Compared with legislation passed in the New Deal and Great Society, there is nothing radical about this. These are issues that can bring the white working class into progressive politics creating fairness by common goals.

Of course, listening to the media and conventional Democratic leaders  these days one has little notion that such ideas even exist. The mass media has given us two choices: support Donald Trump or oppose him. The thought that the ideas of America are vastly broader that this is kept concealed from the public. This must change. 
While little hope can be expected from the Democratic elite, there is nothing stopping the young, the wise, the varied genders, the imaginative and those of all ethnicities from coming together in a coalition for an America that works better for everyone. 
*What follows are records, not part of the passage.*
Lemma transpose_loop_spec n m d tmp L :
  n * m ≤ length d → length tmp = n * m →
  (∀ r c, (r, c) ∈ L → r < n ∧ c < m) →
  ∃ tmp', fold_left (MemoryIO.transpose_write n m d) L (Ok tmp) = Ok tmp' ∧ length tmp' = n * m ∧
    ∀ r c, r < n → c < m →
      tmp' !! (c * n + r) = if decide ((r, c) ∈ L) then d !! (r * m + c) else tmp !! (c * n + r).
Proof.
  intros Hd. revert tmp. induction L as [|[r0 c0] L IH]; intros tmp Ht HL; cbn [fold_left].
  { exists tmp. split_and!; [done..|]. intros r c _ _. by rewrite decide_False by set_solver. }
  destruct (HL r0 c0) as [Hr0 Hc0]; [left|].
  destruct (lookup_lt_is_Some_2 d (r0 * m + c0)) as [x Hx]; [nia|].
  unfold MemoryIO.transpose_write at 2. cbn [rbind]. rewrite Hx, (proj2 (Nat.ltb_lt _ _)) by nia.
  destruct (IH (<[c0 * n + r0:=x]> tmp)) as (tmp' & Hrun & Hl & Hcells);
    [by rewrite length_insert|intros; apply HL; by right|].
  exists tmp'. split_and!; [done..|]. intros r c Hr Hc. rewrite Hcells by done.
  destruct (decide ((r, c) ∈ L)) as [Hin|Hin]; [by rewrite decide_True by (by right)|].
  destruct (decide ((r, c) = (r0, c0))) as [[= -> ->]|Hne].
  - rewrite decide_True by left. rewrite list_lookup_insert_eq by nia. by rewrite Hx.
  - rewrite decide_False by (by intros [?|?]%elem_of_cons).
    apply list_lookup_insert_ne. intros He. apply Hne.
    by destruct (index_inj n r0 c0 r c) as [-> ->].
Qed.

Lemma transpose_cells n m d junk :
  length d = n * m →
  ∃ tmp, MemoryIO.transpose_loop n m d (replicate (n * m) junk) = Ok tmp ∧ length tmp = n * m ∧
    ∀ r c, r < n → c < m → tmp !! (c * n + r) = d !! (r * m + c).
Proof.
  intros Hd. destruct (transpose_loop_spec n m d (replicate (n * m) junk) (list_prod (seq 0 n) (seq 0 m)))
    as (tmp & Hrun & Hl & Hcells); [lia|apply length_replicate| |].
  { intros r c [Hr Hc]%list_elem_of_In%in_prod_iff. apply in_seq in Hr, Hc. lia. }
  exists tmp. split_and!; [done..|]. intros r c Hr Hc. rewrite Hcells by done.
  rewrite decide_True; [done|]. apply list_elem_of_In, in_prod_iff. rewrite !in_seq. lia.
Qed.

(** Every position of the array is the position of an entry. *)
Lemma index_surj n m i : i < n * m → ∃ r c, r < n ∧ c < m ∧ i = r * m + c.
Proof.
  intros Hi. assert (m ≠ 0) by (intros ->; lia). exists (i / m), (i mod m).
  pose proof (Nat.div_mod i m). pose proof (Nat.mod_upper_bound i m).
  split_and!; [apply Nat.Div0.div_lt_upper_bound; nia|lia|nia].
Qed.

Lemma transpose_run io junk l n m :
  data (MemoryIO.base io) = Some l → dim (MemoryIO.base io) = (n, m) → length l = n * m →
  ∃ io' l', MemoryIO.transpose junk io = (io', Ok tt) ∧
    data (MemoryIO.base io') = Some l' ∧ dim (MemoryIO.base io') = (m, n) ∧ length l' = m * n ∧
    orient (MemoryIO.base io') = (if decide (orient (MemoryIO.base io) = ROW) then COL else ROW) ∧
    fn_ (MemoryIO.base io') = fn_ (MemoryIO.base io) ∧
    MemoryIO.is_data_local io' = MemoryIO.is_data_local io ∧
    ∀ r c, r < n → c < m → l' !! (c * n + r) = l !! (r * m + c).
Proof.
  intros Hl Hd Hlen. destruct (transpose_cells n m l junk Hlen) as (tmp & Hrun & Htl & Hcells).
  unfold MemoryIO.transpose. rewrite (mbind_ok _ _ _ _ _ eq_refl : mbind' mget _ _ = _), Hd, Hl, Hrun.
  erewrite mbind_ok by reflexivity. eexists _, tmp. split; [reflexivity|].
  cbn. split_and!; try done. lia.
Qed.

(** [from_file] of a complete file. *)
Lemma from_file_spec files junk ji fn n m o l :
  fn ≠ "" → get_file_ext fn ≠ "fvecs" → length l = n * m → Forall valid_float l →
  files fn = Some (bytes_of l) →
  MemoryIO.from_file files junk ji (MemoryIO.mk (mkIO fn None o (n, m)) false)
    = (MemoryIO.mk (mkIO fn (Some l) o (n, m)) true, Ok tt).
Proof.
  intros Hfn Hext Hl Hv Hf. unfold MemoryIO.from_file. rewrite (mbind_ok _ _ _ _ _ eq_refl : mbind' mget _ _ = _). cbn.
  rewrite bool_decide_true by done. rewrite (mbind_ok (massert true) _ _ _ _ eq_refl).
  rewrite (mbind_ok _ _ _ _ _ eq_refl : mbind' (mmodify _) _ _ = _).
  rewrite decide_False, Hf by done. unfold fs_read. cbn [is_open good andb pos content snd]. rewrite drop_0.
  rewrite take_ge by (rewrite length_bytes_of; lia).
  rewrite overlay_bytes by (done || rewrite length_replicate; lia).
  rewrite drop_ge, app_nil_r by (rewrite length_replicate; lia).
  by rewrite (mbind_ok _ _ _ _ _ eq_refl : mbind' (mlift (Ok l)) _ _ = _).
Qed.
(* ===== verification/Nodes.v ===== *)
(** * Tree nodes: [structures/NodeView], [BinaryNode.hpp], [NAryNode],
      [EMNode.hpp] and the [kdnode] of [examples/kdtree.cpp]

    Nodes live in a heap that the tree, the scheduler and the queries share;
    [world] is that heap with the I/O object all nodes point to.  The I/O
    object is used through the interface [MatrixIO] only. *)
From S2P Require Import Prelude DataT Types Stream IO.
From stdpp Require Import options.

(** ** Node objects

    [nv_parent] is [NodeView::parent]; [parent], [left], [right] are the
    pointers [BinaryNode] declares (its [parent] hides the inherited one). *)
Record kdnode := mkKd {
  data_index : IndexVector;
  req_indxs : list Z;
  comparator : data_t;
  depth : Z;
  ioer_set : bool;
  nv_parent : option loc;
  parent : option loc;
  left : option loc;
  right : option loc;
  split_dim : Z
}.

Record world (I : Type) := mkWorld { kheap : gmap loc kdnode; wio : I }.
Arguments mkWorld {I}.
Arguments kheap {I}.
Arguments wio {I}.

Definition with_data_index v n := mkKd v (req_indxs n) (comparator n) (depth n) (ioer_set n) (nv_parent n) (parent n) (left n) (right n) (split_dim n).
Definition with_req l n := mkKd (data_index n) l (comparator n) (depth n) (ioer_set n) (nv_parent n) (parent n) (left n) (right n) (split_dim n).
Definition set_comparator c n := mkKd (data_index n) (req_indxs n) c (depth n) (ioer_set n) (nv_parent n) (parent n) (left n) (right n) (split_dim n).
Definition set_depth d n := mkKd (data_index n) (req_indxs n) (comparator n) d (ioer_set n) (nv_parent n) (parent n) (left n) (right n) (split_dim n).
Definition set_ioer b n := mkKd (data_index n) (req_indxs n) (comparator n) (depth n) b (nv_parent n) (parent n) (left n) (right n) (split_dim n).
Definition with_nv_parent p n := mkKd (data_index n) (req_indxs n) (comparator n) (depth n) (ioer_set n) p (parent n) (left n) (right n) (split_dim n).
Definition with_left p n := mkKd (data_index n) (req_indxs n) (comparator n) (depth n) (ioer_set n) (nv_parent n) (parent n) p (right n) (split_dim n).
Definition with_right p n := mkKd (data_index n) (req_indxs n) (comparator n) (depth n) (ioer_set n) (nv_parent n) (parent n) (left n) p (split_dim n).
Definition set_split_dim d n := mkKd (data_index n) (req_indxs n) (comparator n) (depth n) (ioer_set n) (nv_parent n) (parent n) (left n) (right n) d.

(** [kdnode()]: the comparator and the split dimension are not initialised. *)
Definition kdnode_ctor (junk : data_t) (junk_dim : Z) : kdnode :=
  mkKd IndexVector_ctor [] junk 0 false None None None None junk_dim.

(** ** [NodeView] *)

(** [set_index_range]: appends [start, stop). *)
Definition set_index_range (start stop : Z) (n : kdnode) : kdnode :=
  with_req (req_indxs n ++ map (λ i, (start + Z.of_nat i)%Z) (seq 0 (Z.to_nat (stop - start)))) n.
Definition set_index_vec (l : list Z) (n : kdnode) : kdnode := with_req l n.
(** [set_index(indxs, nelem)] inserts at the front. *)
Definition set_index_arr (l : list Z) (n : kdnode) : kdnode := with_req (l ++ req_indxs n) n.
(** [set_index(const sample_id_t)]: the parameter is a 32-bit unsigned, the
    callers pass a [size_t]. *)
Definition set_index (i : Z) (n : kdnode) : kdnode := with_req [u32 i] n.

Definition set_ph_data_index (idxs : list Z) (n : kdnode) : kdnode :=
  with_data_index (set_indexes_ids idxs (data_index n)) n.
Definition data_index_append (idx : Z) (val : data_t) (n : kdnode) : kdnode :=
  with_data_index (append idx val (data_index n)) n.

Definition nv_eq (a b : kdnode) : bool := feq (comparator a) (comparator b).
Definition nv_ne (a b : kdnode) : bool := negb (nv_eq a b).
Definition nv_lt (a b : kdnode) : bool := flt (comparator a) (comparator b).
Definition nv_gt (a b : kdnode) : bool := fgt (comparator a) (comparator b).
Definition nv_le (a b : kdnode) : bool := negb (nv_gt a b).
Definition nv_ge (a b : kdnode) : bool := negb (nv_lt a b).
Definition is_root (n : kdnode) : bool := (depth n =? 0)%Z.
Definition has_child (n : kdnode) : bool :=
  match left n, right n with None, None => false | _, _ => true end.

(** ** The heap of nodes *)

Section node_ops.
Context {I : Type} `{MatrixIO I}.
Abbreviation W := (M (world I)).

Definition wload (p : option loc) : W kdnode := λ w,
  match p ≫= (λ l, kheap w !! l) with
  | Some n => (w, Ok n)
  | None => (w, Throw Segfault)
  end.
Definition wupd (f : kdnode → kdnode) (p : option loc) : W unit := λ w,
  match p with
  | Some l =>
      match kheap w !! l with
      | Some n => (mkWorld (<[l := f n]> (kheap w)) (wio w), Ok tt)
      | None => (w, Throw Segfault)
      end
  | None => (w, Throw Segfault)
  end.
(** [new kdnode] *)
Definition wnew (n : kdnode) : W loc := λ w,
  let l := fresh (dom (kheap w)) in (mkWorld (<[l := n]> (kheap w)) (wio w), Ok l).

(** A call of the shared I/O object. *)
Definition with_io {A} (m : M I A) : W A := λ w,
  let '(io', r) := m (wio w) in (mkWorld (kheap w) io', r).
Definition get_shape : W (nat * nat) := λ w, (w, Ok (io_shape (wio w))).

(** Following the pointer [ioer], which the constructors leave indeterminate. *)
Definition deref_ioer (n : kdnode) : W unit := if ioer_set n then mret tt else mthrow Segfault.

(** The loop [data_index[i].set_val(ret[idx])]. *)
Fixpoint fill_vals (ret : list data_t) (l : list IndexVal) : res (list IndexVal) :=
  match l with
  | [] => Ok []
  | iv :: l =>
      match ret !! Z.to_nat (iv_index iv) with
      | None => Throw Segfault
      | Some v => let? r := fill_vals ret l in Ok (iv_set_val v iv :: r)
      end
  end.

(** [NodeView::prep] *)
Definition prep (p : option loc) : W unit :=
  let! n := wload p in
  match req_indxs n with
  | [i] =>
      deref_ioer n;;;
      let! ret := with_io (io_get_col (Z.to_nat i)) in
      if empty (data_index n) then
        let! s := get_shape in
        let! v := mlift (if s.1 <=? length ret
                         then Ok (set_indexes_vals (take s.1 ret) (data_index n))
                         else Throw Segfault) in
        wupd (with_data_index v) p
      else
        let! l := mlift (fill_vals ret (ivec (data_index n))) in
        wupd (with_data_index (mkIVec l (sorted (data_index n)))) p
  | _ => mthrow AssertFailed
  end.

(** [NodeView::bestow] *)
Definition bestow (this node : option loc) : W unit :=
  let! t := wload this in
  wupd (with_nv_parent this) node;;;
  wupd (set_ioer (ioer_set t)) node;;;
  wupd (set_depth (u64 (depth t + 1))) node;;;
  massert (feq (comparator t) (comparator t));;;
  let! n := wload node in
  massert (bool_decide (nv_parent n ≠ None));;;
  massert (ioer_set n);;;
  massert (0 <? depth n)%Z.

(** *** [kdnode] *)

(** The two sorts [__gnu_parallel::sort] and [std::sort]. *)
Context (par_sort seq_sort : StdSort).
(** Indeterminate initial values. *)
Context (junk : data_t) (junk_dim : Z).

Definition sort_data_index (par : bool) (n : kdnode) : kdnode :=
  let s := if par then par_sort else seq_sort in
  with_data_index (mkIVec (@std_sort s (ivec (data_index n))) (sorted (data_index n))) n.

(** [kdnode::run] *)
Definition run_node (n : kdnode) : res kdnode :=
  let n := sort_data_index (depth n <? 3)%Z n in
  let? m := iv_at (data_index n) (size (data_index n) / 2) in
  Ok (set_comparator (iv_val m) n).

Definition run (p : option loc) : W unit :=
  let! n := wload p in
  let! n' := mlift (run_node n) in
  wupd (λ _, n') p.
#[export] Program Instance MemoryIO_stable : StableIO MemoryIO.t := {|
  gcost m g := match mc_tmp g with None => mrows m + 2 | Some tmp => S (mrows m - length tmp) end;
  ginv io m c g := mc_offset g = c ∧
    match mc_tmp g with
    | None => True
    | Some tmp => orient (MemoryIO.base io) = ROW ∧ length tmp ≤ mrows m ∧ tmp = map (λ r, mentry m r c) (seq 0 (length tmp))
    end
|}.
Next Obligation. intros io m c _ _. done. Qed.
Next Obligation.
  intros io m c [off tmp] (Hd & l & Hl & Ho & Hh) Hc [Hoff Hg]. cbn in Hoff, Hg |- *. subst off. unfold mem_gcol_step. rewrite Hd. cbn [mc_tmp mc_offset].
  destruct tmp as [tmp|].
  - destruct Hg as (Hr & Hlt & Htmp). rewrite Hr in *. cbn [index_of] in Hh. destruct (Nat.ltb_spec (length tmp) (mrows m)) as [Hn|Hn].
    + left. rewrite Hl. cbn [mbind option_bind]. rewrite (Hh (length tmp) c Hn Hc). eexists. split; [done|]. cbn [mc_tmp mc_offset]. rewrite length_app. cbn [length].
      split; [|lia]. split; [done|]. split_and!; [done|lia|]. rewrite Nat.add_1_r, seq_S, map_app, <-Htmp. done.
    + right. eexists. split; [done|]. intros r Hrow. cbn [buf_at]. rewrite Htmp. change (map ?f) with (fmap (M := list) f). rewrite list_lookup_fmap, lookup_seq_lt by lia. done.
  - destruct Ho as [Ho|Ho]; rewrite Ho in *.
    + left. eexists. split; [done|]. cbn. split; [|lia]. split_and!; [done|done|lia|done].
    + right. eexists. split; [done|]. intros r Hrow. cbn [buf_at io_array MemoryIO_threaded]. rewrite Hl. cbn. by apply Hh.
Qed.

(** ** Any interleaving *)

Section interleaving.
Context {I : Type} `{StableIO I} (par_sort seq_sort : StdSort).
Context (mat : matrix) (io : I) (h0 : gmap loc kdnode) (Hio : io_repr io mat).
#[local] Set Default Proof Using "All".
Implicit Types (h : gmap loc kdnode) (nd : kdnode).
Abbreviation worker := (BuildTaskQueue * wpc (gst I))%type.
Abbreviation tres := (task_result par_sort seq_sort mat).
Abbreviation goal_of nd := (filled mat (req_col nd) (ivec (data_index nd))).

(** The node with the elements [l] in its index. *)
Definition with_elems nd (l : list IndexVal) : kdnode := with_data_index (mkIVec l (sorted (data_index nd))) nd.
(** The index when the first [i] elements are in place. *)
Definition upto nd (i : nat) : list IndexVal := take i (goal_of nd) ++ drop i (ivec (data_index nd)).

Definition col_ok nd (b : buf) : Prop := ∀ r, r < mrows mat → buf_at (io_array io) b r = Some (mentry mat r (req_col nd)).
Definition ready0 (p : loc) : Prop := ∃ nd, h0 !! p = Some nd ∧ task_ready mat nd.

(** The node a worker is busy with. *)
Definition active (pc : wpc (gst I)) : list loc :=
  match pc with
  | WRelease p | WPrep p | WGet p _ | WRet p _ | WPush p _ _ _ | WFill p _ _ | WRun p => [p]
  | _ => []
  end.

Definition pc_ok h (q : BuildTaskQueue) (pc : wpc (gst I)) : Prop :=
  match pc with
  | WTest => locked q = false
  | WAcquire => locked q = false ∧ tasks q ≠ []
  | WPop => locked q = true ∧ tasks q ≠ []
  | WRelease p => locked q = true ∧ h !! p = h0 !! p
  | WPrep p => locked q = false ∧ h !! p = h0 !! p
  | WGet p g => locked q = false ∧ h !! p = h0 !! p ∧ ∃ nd, h0 !! p = Some nd ∧ ginv io mat (req_col nd) g
  | WRet p b => locked q = false ∧ h !! p = h0 !! p ∧ ∃ nd, h0 !! p = Some nd ∧ col_ok nd b
  | WPush p b n i => locked q = false ∧ ∃ nd, h0 !! p = Some nd ∧ col_ok nd b ∧ ivec (data_index nd) = [] ∧ n = mrows mat ∧
      i ≤ n ∧ h !! p = Some (with_elems nd (upto nd i))
  | WFill p b i => locked q = false ∧ ∃ nd, h0 !! p = Some nd ∧ col_ok nd b ∧ ivec (data_index nd) ≠ [] ∧
      i ≤ length (goal_of nd) ∧ h !! p = Some (with_elems nd (upto nd i))
  | WRun p => locked q = false ∧ ∃ nd, h0 !! p = Some nd ∧ h !! p = Some (with_elems nd (goal_of nd))
  | WIdle => locked q = false ∧ tasks q = []
  | WFail _ => False
  end.

(** The worker that was dealt [own] has done a first part of it, is busy with one
    node and has the rest before it. *)
Definition winv (own : list loc) h (wk : worker) : Prop :=
  ∃ finished, own = finished ++ active wk.2 ++ tasks wk.1 ∧
    (∀ p, p ∈ finished → h !! p = tres <$> h0 !! p) ∧ (∀ p, p ∈ tasks wk.1 → h !! p = h0 !! p) ∧ pc_ok h wk.1 wk.2.

(** An upper bound on the steps a task and a worker have left. *)
Definition elems (p : loc) : nat := match h0 !! p with Some nd => length (goal_of nd) | None => 0 end.
Definition task_cost (p : loc) : nat := elems p + mrows mat + 11.
Definition pc_cost (pc : wpc (gst I)) : nat :=
  match pc with
  | WTest => 4
  | WAcquire => 3
  | WPop => 2
  | WRelease p => elems p + mrows mat + 12
  | WPrep p => elems p + mrows mat + 11
  | WGet p g => elems p + gcost mat g + 8
  | WRet p _ => elems p + 7
  | WPush p _ _ i | WFill p _ i => elems p - i + 6
  | WRun _ => 5
  | WIdle | WFail _ => 0
  end.
Definition cost (wk : worker) : nat := sum_list (task_cost <$> tasks wk.1) + pc_cost wk.2.

(** The invariant of a worker is about its own nodes only. *)
Lemma winv_frame own h h' wk : winv own h wk → (∀ p, p ∈ own → h' !! p = h !! p) → winv own h' wk.
Proof.
  intros (fin & -> & Hf & Ht & Hpc) Hh. exists fin. split_and!; [done|..].
  - intros p Hp. rewrite Hh by set_solver. by apply Hf.
  - intros p Hp. rewrite Hh by set_solver. by apply Ht.
  - destruct wk as [q pc]. cbn in *. assert (∀ p, p ∈ active pc → h' !! p = h !! p) as Ha by (intros; apply Hh; set_solver).
    destruct pc; cbn [active pc_ok] in *; try done; rewrite Ha by left; done.
Qed.

Lemma goal_length nd : 0 < length (ivec (data_index nd)) → length (goal_of nd) = length (ivec (data_index nd)).
Proof. intros Hl. rewrite filled_length. destruct (ivec _); [simpl in Hl; lia|done]. Qed.
Lemma upto_0 nd : upto nd 0 = ivec (data_index nd).
Proof. unfold upto. by rewrite take_0, drop_0. Qed.
Lemma with_elems_same nd : with_elems nd (ivec (data_index nd)) = nd.
Proof. unfold with_elems, with_data_index. destruct nd as [[iv so] ?????????]. done. Qed.
Lemma upto_full nd i : length (goal_of nd) ≤ i → length (ivec (data_index nd)) ≤ length (goal_of nd) → upto nd i = goal_of nd.
Proof. intros Hi Hl. unfold upto. by rewrite take_ge, drop_ge, app_nil_r by lia. Qed.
This is an opportunity especially for the young. 

Remember that during much of the primaries last year, Bernie Sanders was getting more votes from young people than Trump and Clinton put together. 
 
The young did it in the 1960s and they can do it again. Whites and blacks, men and women, and other groups the media likes to keep divided can come together as well. 

The story is there. It’s just waiting for some to make it real.

1 comment:

Anonymous said...

"Lyttelton writes that "fascism can be viewed as a product of the transition from the market capitalism of the independent producer to the organized capitalism of the oligopoly.""

We'uns like the idea of oligopoly. Their are striped oligops runnin around all over the place in these here hills. Thay destroy more trees than beevers do but we don't care. They're cute.